Artistes en exil aborde plutôt le thème de l’émigration vers les États-Unis de nombreux artistes contraints de quitter l’Europe dans les années 1930. La contiguïté du Rabbin de Ca’ Pesaro avec les émergences cubistes et constructivistes est comparée aux sculptures d’Ossip Zadkine, jusqu’au surréalisme de Max Ernst, qui voyait en Chagall un point de départ essentiel pour son propre art. La quatrième section se concentre sur des thèmes chers à Chagall, l’amour et la couleur. La couleur des rêves place les recherches du maître russe aux côtés de celles de l’expressionnisme européen, bien représenté par les couleurs vives d’Emil Nolde. Une grande partie de l’exposition est ensuite consacrée aux œuvres religieuses et notamment aux illustrations de Marc Chagall pour la Bible commandée par Ambroise Vollard. Les gravures offertes par l’artiste au Musée National Chagall de Nice en 1972 seront exposées à côté des précieuses planches originales à partir desquelles les graphiques ont été réalisés.

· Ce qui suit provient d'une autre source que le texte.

Lemma ttl_safe ms P l s : starts P l s -> (1 < length l)%nat -> wp (ttlGenericCommand c ms) s (fun s' _ => Inv P s').
Proof.
  intros Hs Hl. pose proof Hs as (HI & Hv & _). destruct (lookup_lt_is_Some_2 l 1 Hl) as [k Hk]. unfold ttlGenericCommand.
  apply wp_bind. eapply r_dbid; [done..|]. apply wp_bind, (r_arg_at 1 k P l); [done..|].
  apply wp_bind. eapply r_lookupKeyRead; [done..|]. intros s1 HI1 _. destruct (dict_at s1 (id0, k)) as [o|]; [|eapply r_reply; [done..|]; done].
  apply wp_bind. eapply r_getExpire; [done..|]. apply wp_bind. eapply (wp_mono _ _ (fun s' _ => Inv P s')).
  - destruct (negb _); [|by apply wp_ret]. apply wp_bind. eapply r_mstime; [done..|]. intros s2 now HI2 _. by apply wp_ret.
  - intros s2 ttl HI2. destruct (ttl =? -1); (eapply r_reply; [done..|]; done).
Qed.

Lemma persist_safe P l s : starts P l s -> (1 < length l)%nat -> wp (persistCommand c) s (fun s' _ => Inv P s').
Proof.
  intros Hs Hl. pose proof Hs as (HI & Hv & _). destruct (lookup_lt_is_Some_2 l 1 Hl) as [k Hk]. unfold persistCommand.
  apply wp_bind. eapply r_dbid; [done..|]. apply wp_bind, (r_arg_at 1 k P l); [done..|]. unfold dbExists. apply wp_bind, wp_bind.
  destruct (inv_db W s0 P s id0 HI Hv) as [db Hdb]. destruct (dict_at_db s id0 db k Hdb) as [Hd _]. apply (wp_get_db id0 db); [done|]. apply wp_ret.
  rewrite <- Hd. case_bool_decide as Hex; cbn [negb]; [|eapply r_reply; [done..|]; done].
  apply wp_bind. eapply r_removeExpire; [done..|]. intros s1 HI1 _ _ _. case_bool_decide; [|eapply r_reply; [done..|]; done].
  apply wp_bind. eapply r_reply; [done..|]. intros s2 HI2 _. eapply r_dirty; [done..|]. done.
Qed.

(** *** Flushing databases *)

Definition flushes (dbid : Z) (x : loc) : Prop := dbid = -1 \/ x.1 = dbid.
#[local] Instance flushes_dec dbid x : Decision (flushes dbid x).
Proof. unfold flushes. apply _. Defined.

(** After this loop the watchers of the keys that are about to go are marked. *)
Lemma flush_marks_one dbid P s0' s (c' : cid) (l : list (key * Z)) (Q : server -> unit -> Prop) :
  Inv P s0' -> changes ∅ s0' s -> slots_to_keys s = slots_to_keys s0' -> is_Some (clients s0' !! c') ->
  (forall k id, (k, id) ∈ l -> is_Some (rd (dbs s0') id)) ->
  (forall s', changes ∅ s0' s' -> slots_to_keys s' = slots_to_keys s0' -> evolves s s' ->
     (forall k id, (k, id) ∈ l -> flushes dbid (id, k) -> is_Some (dict_at s0' (id, k)) -> flagged s' c') -> Q s' tt) ->
  wp (for_each (fun '(k, id) =>
      if (dbid =? -1) || (id =? dbid) then
        db ← get_db id;
        match db_dict db !! k with
        | Some _ => mod_client c' (with_flags (fun f => set_flag f REDIS_DIRTY_CAS))
        | None => mret tt
        end
      else mret tt) l) s Q.
Proof.
  intros HI HC Hsl Hlive Hdbs HQ.
  apply (wp_for_each _ (fun pre s' => changes ∅ s0' s' /\ slots_to_keys s' = slots_to_keys s0' /\ evolves s s' /\
    forall k id, (k, id) ∈ pre -> flushes dbid (id, k) -> is_Some (dict_at s0' (id, k)) -> flagged s' c')).
  - split_and!; [done | done | apply evolves_refl | set_solver].
  - intros pre [k id] post s1 -> (HC1 & Hs1 & Hev1 & Hf).
    assert ((flushes dbid (id, k) -> is_Some (dict_at s0' (id, k)) -> False) -> forall k' id', (k', id') ∈ pre ++ [(k, id)] ->
      flushes dbid (id', k') -> is_Some (dict_at s0' (id', k')) -> flagged s1 c') as Hskip.
    { intros Hn k' id' [Hin|[= -> ->]%list_elem_of_singleton]%elem_of_app Hfl Hd; [by eapply Hf | by destruct Hn]. }
    destruct ((dbid =? -1) || (id =? dbid)) eqn:Ecase.
    2:{ apply wp_ret. split_and!; [done..|]. apply Hskip. zbool. unfold flushes. cbn [fst]. lia. }
    destruct (evolves_db s0' s1 id) as [db Hdb]; [apply HC1 | apply (Hdbs k); set_solver |]. apply wp_bind, (wp_get_db id db); [done|].
    rewrite <- (proj1 (dict_at_db s1 id db k Hdb)). rewrite (proj1 (proj2 HC1 (id, k) ltac:(set_solver))).
    destruct (dict_at s0' (id, k)) as [o|] eqn:Eo.
    + destruct (evolves_live s0' s1 c') as [cl Hcl]; [apply HC1 | done |]. apply (wp_mod_client c' cl); [done|]. set (s2 := upd_clients _ s1).
      assert (changes ∅ s1 s2) as HC2 by (apply (changes_client s1 c' cl); [done | apply dirty_evolves | done..]).
      split_and!; [by eapply changes_trans0 | done | eapply evolves_trans; [exact Hev1 | apply HC2] |].
      intros k' id' _ _ _. eexists. split; [apply lookup_insert_eq|]. cbn [flags with_flags]. rewrite has_set_flag by done. apply orb_true_r.
    + apply wp_ret. split_and!; [done..|]. apply Hskip. by intros _ [].
  - intros s1 (? & ? & ? & ?). by apply HQ.
Qed.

Le thème biblique et de la Crucifixion commence avec Chagall et évolue vers des résultats symbolistes ou primitivistes qui apparaissent dans les œuvres des collections de Ca’ Pesaro présentées dans l’exposition. Le thème du sacré, si important dans la production de Chagall, réunit des artistes internationaux issus de traditions picturales très différentes. Les chefs-d’œuvre, restaurés pour l’occasion et enfin accessibles au public, du peintre français Georges Rouault, du Belge Frank Brangwyn, du Suédois Veikko Aaltona et du Hongrois István Csók, témoignant ainsi de la particularité des collections que la ville de Venise a créées pour la Galleria d’Arte Moderna en achetant, depuis les premières Biennales, des œuvres d’artistes internationaux exposées dans les Giardini.

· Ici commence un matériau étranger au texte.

Lemma srem_safe cmd k vs P s : c_db cl0 = id -> starts W s0 c cl0 P (cmd :: k :: vs) s -> total s [k] + 1 < 2 ^ 29 ->
  wp (sremCommand c) s (fun s' _ => Inv P s' /\ (plain_sets s [k] ->
    val_at s' (id, k) = (val_at s (id, k) ≫= fun _ => left_over (gset_at id s k) (gset_at id s k ∖ list_to_set vs)) /\ others_same {[(id, k)]} s s')).
Proof.
  intros Hid Hs Hroom. pose proof Hs as (HI & _). unfold sremCommand. apply wp_bind. eapply r_dbid; [done..|]. rewrite Hid.
  apply wp_bind. eapply (r_arg_at _ _ _ _ 1 k); [exact Hs | done|].
  apply wp_bind. eapply (r_args_from _ _ _ _ 2); [exact Hs|]. change (drop 2 (cmd :: k :: vs)) with vs.
  apply wp_bind. eapply r_lookupWriteOrReply; [done..|]. rewrite Hid. intros s1 HI1 Hs1. pose proof (lookup_value k s s1 Hs1) as Hle%subseteq_size.
  cbn [total foldr] in Hroom. destruct (dict_at s1 (id, k)) as [o|] eqn:Eo.
  2:{ apply wp_ret. split; [done|]. intros Hp. pose proof (settled_plain s k s1 Hs1 Hp) as [_ HR]. split; [|intros x _; apply HR].
      destruct (HR (id, k)) as [<- _]. unfold val_at. by rewrite Eo. }
  apply wp_bind. eapply r_checkType; [done | exact HI1 | |].
  2:{ intros Ht s2 HI2 HC2. apply wp_ret. split; [done|]. intros Hp. destruct Ht. eapply Hp; [by apply list_elem_of_singleton|]. by eapply settled_old. }
  intros Ht. pose proof (set_object P s1 k o HI1 Eo Ht) as Hset. set (X := gset_at id s1 k) in *. set (R := X ∖ list_to_set vs).
  apply wp_bind. eapply (r_srem_loop k vs X P); [eapply Inv_mono; [|exact HI1]; set_solver | exact Hset | unfold small; lia |]. cbn zeta. fold R. intros s2 HI2 HC2 Hv2 He2.
  cbn beta iota. apply wp_bind. eapply (wp_mono _ _ (fun s' _ => Inv P s' /\ changes ∅ s2 s')).
  - destruct (card X - card R =? 0) eqn:E0; zbool; cbn [negb].
    + apply wp_ret. split; [|apply changes_refl]. assert (X = R) as HXR.
      { apply set_eq. intros v. split; [|subst R; set_solver]. intros Hx. destruct (decide (v ∈ R)) as [|Hn]; [done|]. pose proof (subset_size R X ltac:(subst R; set_solver)). lia. }
      eapply Inv_reads; [exact HI1 | | apply HI2]. eapply (changes_held id s1 s2 k X); [done | exact Hset | | auto].
      unfold holds. rewrite Hv2. unfold left_over. rewrite <- HXR. by rewrite decide_False by naive_solver.
    + apply wp_bind. eapply r_signal; [done..|]. intros s3 HI3%Inv_drop HC3. apply wp_bind. eapply r_notify; [done..|]. intros s4 HI4 HC4.
      apply wp_bind. eapply (wp_mono _ _ (fun s' _ => Inv P s' /\ changes ∅ s4 s')).
      * destruct (bool_decide _); [eapply r_notify; [done..|]; done | apply wp_ret; split; [done | apply changes_refl]].
      * intros s5 [] [HI5 HC5]. eapply r_dirty; [done..|]. intros s6 HI6 HC6. split; [done|]. do 3 (eapply changes_trans0; [|done]). done.
  - intros s3 [] [HI3 HC3]. eapply r_reply; [done..|]. intros s4 HI4 HC4. split; [done|]. intros Hp. pose proof (settled_plain s k s1 Hs1 Hp) as HR.
    pose proof (changes_trans0 _ _ _ HC3 HC4) as HC. rewrite <- (gset_reads id s s1 k HR). fold X R. destruct (value_quiet s2 s4 (id, k) HC) as [-> _].
    rewrite Hv2, <- (proj1 (proj2 HR (id, k))). unfold is_set, holds in Hset. rewrite Hset. split; [done|]. eapply reads_others; [done|]. apply changes_others.
    by eapply changes_trans_quiet.
Qed.
Lemma r_exec_loop W c n : (forall x, (c, x) ∉ W) -> forall j must s cl q, server_ok W s -> unforced s -> clients s !! c = Some cl -> drop j (mstate cl) = q ->
  length q = n -> queue_ok c n j must s ->
  wp (exec_loop int_encoded c n j must) s (fun s' b => progress W W (queue_moves s c q) s s' /\ runs c q s s' /\ b = must || existsb (fun p => negb (is_readonly p.1)) q).
Proof.
  intros HW. induction n as [|n IH]; intros j must s cl q Hok Hn Hc Hq Hl Had; cbn [exec_loop].
  - destruct q; [|done]. apply wp_ret. split_and!; [by apply progress_refl | by apply runs_done | by rewrite orb_false_r].
  - destruct q as [|[cmd l] q]; [done|]. destruct Had as [Had Hnext].
    assert (mstate cl !! j = Some (cmd, l)) as Hj by (by rewrite <- (Nat.add_0_r j), <- lookup_drop, Hq).
    assert (drop (S j) (mstate cl) = q) as Hq' by (by rewrite <- Nat.add_1_r, <- drop_drop, Hq).
    apply wp_bind. assert (wp (exec_round int_encoded c j must) s (fun s' b => exec_round int_encoded c j must s = Some (s', b) /\
      exists s1 s2 cl' l', progress W W (moves s c cmd l) s s' /\ bookkeeping s s1 /\ ran c cmd l s1 s2 /\ bookkeeping s2 s' /\
      clients s' !! c = Some cl' /\ mstate cl' = <[j := (cmd, l')]> (mstate cl) /\ b = must || negb (is_readonly cmd))) as Hround.
    { assert (wp (exec_round int_encoded c j must) s (fun s' b => exists s1 s2 cl' l', progress W W (moves s c cmd l) s s' /\ bookkeeping s s1 /\ ran c cmd l s1 s2 /\
        bookkeeping s2 s' /\ clients s' !! c = Some cl' /\ mstate cl' = <[j := (cmd, l')]> (mstate cl) /\ b = must || negb (is_readonly cmd))) as H.
      { eapply (r_exec_round W s c cl j must cmd l); [done.. | by eapply Had |]. intros s' s1 s2 cl' l' H1 H2 H3 H4 H5 H6. exists s1, s2, cl', l'. by split_and!. }
      unfold wp in *. destruct (exec_round int_encoded c j must s) as [[s' b]|]; [by split | done]. }
    eapply wp_mono; [exact Hround|]. intros s' b (Heq & s1 & s2 & cl' & l' & Hp & Hb1 & Hran & Hb2 & Hc' & Hm' & ->).
    eapply wp_mono; [eapply (IH (S j) _ s' cl' q); [apply Hp | by apply Hp | done | | by injection Hl | by apply Hnext]|].
    { by rewrite Hm', drop_insert_lt by lia. }
    intros s3 b (Hp3 & Hr3 & ->). split_and!.
    + rewrite (queue_moves_db s s') in Hp3 by apply Hp. change (queue_moves s c ((cmd, l) :: q)) with (moves s c cmd l ∪ queue_moves s c q). by eapply progress_trans.
    + eapply runs_next; [exact Hb1 | exact Hran |]. by eapply runs_before.
    + cbn. by rewrite orb_assoc.
Qed.

(** What EXEC did. *)
Definition over cl : Prop := in_multi cl = false /\ is_dirty cl = false /\ mstate cl = [] /\ c_watched cl = [].
Definition same_keys s s' : Prop := forall x, dict_at s' x = dict_at s x /\ expire_at s' x = expire_at s x.

Record exec_aborted (c : cid) s cl s' : Prop := {
  ab_keys : same_keys s s';
  ab_client : exists cl', clients s' !! c = Some cl' /\ over cl' /\
    c_reply cl' = c_reply cl ++ [if has_flag (flags cl) REDIS_DIRTY_EXEC then ErrExecAbort else NullMultiBulk];
}.

Record exec_done (c : cid) s cl s' : Prop := {
  ed_runs : exists s1, same_keys s s1 /\ c_reply <$> clients s1 !! c = Some (c_reply cl ++ [MultiBulkLen (zlen (mstate cl))]) /\ runs c (mstate cl) s1 s';
  ed_client : exists cl', clients s' !! c = Some cl' /\ over cl';
}.

Definition exec_outcome (c : cid) s cl s' : Prop :=
  if negb (in_multi cl) then same_keys s s' /\ exists cl', clients s' !! c = Some cl' /\ c_reply cl' = c_reply cl ++ [ErrText "EXEC without MULTI"]
  else if is_dirty cl then exec_aborted c s cl s' else exec_done c s cl s'.
(** C5: however the bytes of requests within the limits of the protocol are cut into
    pieces on their way, the server runs these requests, all of them and in their
    order, each with exactly the arguments that were sent, and nothing else; the
    buffer is never taken for a request that is too long, no protocol error is
    replied, the reading ends, and the connection is ready for the next request. *)
Theorem requests_arrive_whole reads reqs s s' : Forall (fun n => 0 < n) reads -> zlen (reqs ≫= request_bytes) <= zlen reads ->
  Forall sendable reqs -> serves reqs s s' ->
  arrive int_encoded fr paused reads c idle (reqs ≫= request_bytes) s = Some (s', (Some idle, [])).
Proof.
  intros Hn Hlen Hsz Hs. apply (arrive_spec reads idle (reqs ≫= request_bytes) reqs s s'); [done..| | | by left | done].
  - left. split_and!; [done.. | by left | done].
  - unfold waiting. cbn. lia.
Qed.
End Arrival.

L’exposition se termine par une sixième section consacrée à la fantaisie illogique, instinctive et joyeuse du message que Chagall nous a laissé. La couleur des contes de fées commence par le projet graphique des Fables de La Fontaine créé par Chagall dans les années 1920, et se colore des visions fantastiques de George Grosz et des réflexions, entre contes de fées et mythes, de Félicien Rops, Frank Barwig et Mario De Maria. L’utopie et l’anti-modernité de la leçon de Chagall, exprimées dans la peinture et les œuvres graphiques, caractérisent également la seconde moitié du siècle en témoignant d’un onirisme sans précédent, comme dans la sculpture de Claudio Parmiggiani, la peinture de Corrado Balest et Carlo Hoellesch.

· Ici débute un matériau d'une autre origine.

(* ===== verification/DemoWire.v ===== *)
(** * Bytes on the wire

    The theorems about the protocol on the server of [Demo.v], and an inline request
    that costs the next one its first byte. *)
From Stdlib Require Import Lia ZArith String.
From stdpp Require Import base numbers list tactics option gmap fin_maps fin_sets sets.
From S2P Require Import Prelude Util Intset Dict DictRep DictIter Object Glob SetType Server Pubsub Crc Db DbOk DbRules DbCommands SetCmd SetCmdOk SetCommands Commands Demo Multi MultiOk Transactions DemoTx Sds Protocol ProtocolOk Wire.

#[local] Open Scope Z_scope.
#[local] Existing Instance demo_env.

(** ** Requests a few bytes at a time *)

Definition wired : list (list (list Z)) := [words ["SADD"; "b"; "1"; ""]%string; words ["scard"; "b"]%string; words ["nosuchcommand"]%string].
Definition pieces : list Z := concat (repeat [1; 7; 2; 30] 20).

Definition serve_all (l : list (list (list Z))) (s : server) : server :=
  foldl (fun s r => match serve enc open_front 1%positive r s with Some (s', _) => s' | None => s end) s l.
Definition served : server := Eval vm_compute in serve_all wired watching.

Lemma wired_serves : serves enc open_front false 1%positive wired watching served.
Proof.
  unfold wired. eapply serves_cons; [vm_compute; reflexivity.. |]. eapply serves_cons; [vm_compute; reflexivity.. |]. eapply serves_cons; [vm_compute; reflexivity.. |]. apply serves_nil.
Qed.

Lemma requests_arrive_whole_witness : arrive enc open_front false pieces 1%positive idle (wired ≫= request_bytes) watching = Some (served, (Some idle, [])).
Proof.
  apply (requests_arrive_whole enc open_front false 1%positive pieces wired watching served); [ | vm_compute; discriminate | | exact wired_serves].
  - unfold pieces. repeat constructor.
  - repeat constructor; vm_compute; (reflexivity || discriminate).
Defined.

(** ** Bytes from a client that has not said its password *)

Definition locked_front : front := mk_front true (fun _ => false) (fun _ _ _ => None) false false false false false false.
Definition client_there (s : server) : Prop := is_Some (clients s !! 1%positive).

Lemma r_client_there f s (Q : server -> unit -> Prop) : client_there s -> (forall s', client_there s' -> Q s' tt) -> wp (mod_client 1%positive f) s Q.
Proof. intros [cl Hc] HQ. apply (wp_mod_client 1%positive cl); [done|]. apply HQ. exists (f cl). apply lookup_insert_eq. Qed.

Lemma r_refuse_there b r s (Q : server -> unit -> Prop) : client_there s -> (forall s', client_there s' -> Q s' tt) -> wp (refuse 1%positive b r) s Q.
Proof.
  intros Hs HQ. unfold refuse, addReply. apply wp_bind. assert (forall s', client_there s' -> wp (mod_client 1%positive (fun cl => with_reply (c_reply cl ++ [r]) cl)) s' Q) as Hreply.
  { intros s' Hs'. by apply r_client_there. }
  destruct b; [|by apply wp_ret, Hreply]. unfold flagTransaction. destruct Hs as [cl Hc]. apply wp_bind, (wp_get_client _ cl); [done|].
  destruct (in_multi cl); [apply r_client_there; [by exists cl | done] | apply wp_ret, Hreply; by exists cl].
Qed.

Lemma r_reset_there s : client_there s -> wp (resetClient 1%positive) s (fun s' _ => client_there s').
Proof.
  intros Hs. unfold resetClient. apply wp_bind, r_client_there; [done|]. intros s' [cl Hc]. apply wp_bind, (wp_get_client _ cl); [done|].
  destruct (in_multi cl); [apply wp_ret; by exists cl | apply r_client_there; [by exists cl | done]].
Qed.

Lemma locked_serve s l : client_there s -> l <> [] -> is_quit l = false -> wp (serve enc locked_front 1%positive l) s (fun s' _ => client_there s').
Proof.
  intros [cl Hc] Hl Hq. unfold serve. apply wp_bind, (wp_mod_client _ cl); [done|]. set (s1 := upd_clients _ s).
  assert (clients s1 !! 1%positive = Some (with_argv l cl)) as Hc1 by apply lookup_insert_eq. assert (client_there s1) as Hs1 by (by eexists).
  assert (forall s', client_there s' -> wp (if is_quit l then mret tt else resetClient 1%positive) s' (fun s' _ => client_there s')) as Hreset by (rewrite Hq; exact r_reset_there).
  destruct l as [|name l]; [done|]. unfold is_quit in Hq. rewrite bool_decide_eq_false in Hq. cbn [head default from_option id] in Hq.
  unfold processCommand, arg. do 3 apply wp_bind. eapply wp_get_client; [exact Hc1|]. apply (wp_lift _ name); [done|]. rewrite decide_False by exact Hq.
  destruct (lookupCommand name) as [cmd|]; [|by apply r_refuse_there]. apply wp_bind. eapply wp_get_client; [exact Hc1|].
  destruct (negb _); [by apply r_refuse_there|]. apply wp_bind, wp_get. by apply r_refuse_there.
Qed.

#[export] Instance locked_serving : Serving enc locked_front 1%positive client_there.
Proof. constructor; [done | intros s l Hs Hl Hq; by apply locked_serve | apply r_reset_there]. Qed.


(** ** A bare newline *)

(** An inline request may end in a newline alone, but two bytes are taken for it: the
    second SCARD is read as CARD. *)
Definition after_inline (s : string) : option (list reply) :=
  r ← receive enc open_front false 1%positive idle (bytes_of s) watching; c_reply <$> clients r.1 !! 1%positive.
Definition newline : string := String (Ascii.ascii_of_nat 10) EmptyString.
Definition return_newline : string := String (Ascii.ascii_of_nat 13) newline.

Example inline_newline_eats_byte :
  after_inline ("SCARD b" ++ return_newline ++ "SCARD b" ++ return_newline) = Some [Integer 0; Integer 0] /\
  after_inline ("SCARD b" ++ newline ++ "SCARD b" ++ newline) = Some [Integer 0; ErrText "unknown command"].
Proof. vm_compute. split; reflexivity. Qed.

Pour plus d’informations, visitez le site de la Fondazione Musei Civici di Venezia.

Image : Marc Chagall, Vitebsk. Scène de village (vers 1930-1935 ; huile sur toile, 39 x 55,5 cm ; Vienne, Albertina, collection Batliner)

La couleur des rêves. Marc Chagall exposé à Mestre avec des chefs-d'œuvre de musées européens
La couleur des rêves. Marc Chagall exposé à Mestre avec des chefs-d'œuvre de musées européens


Avertissement : la traduction en anglais de l'article italien original a été réalisée à l'aide d'outils automatiques. Nous nous engageons à réviser tous les articles, mais nous ne garantissons pas l'absence totale d'inexactitudes dans la traduction dues au programme. Vous pouvez trouver l'original en cliquant sur le bouton ITA. Si vous trouvez une erreur,veuillez nous contacter.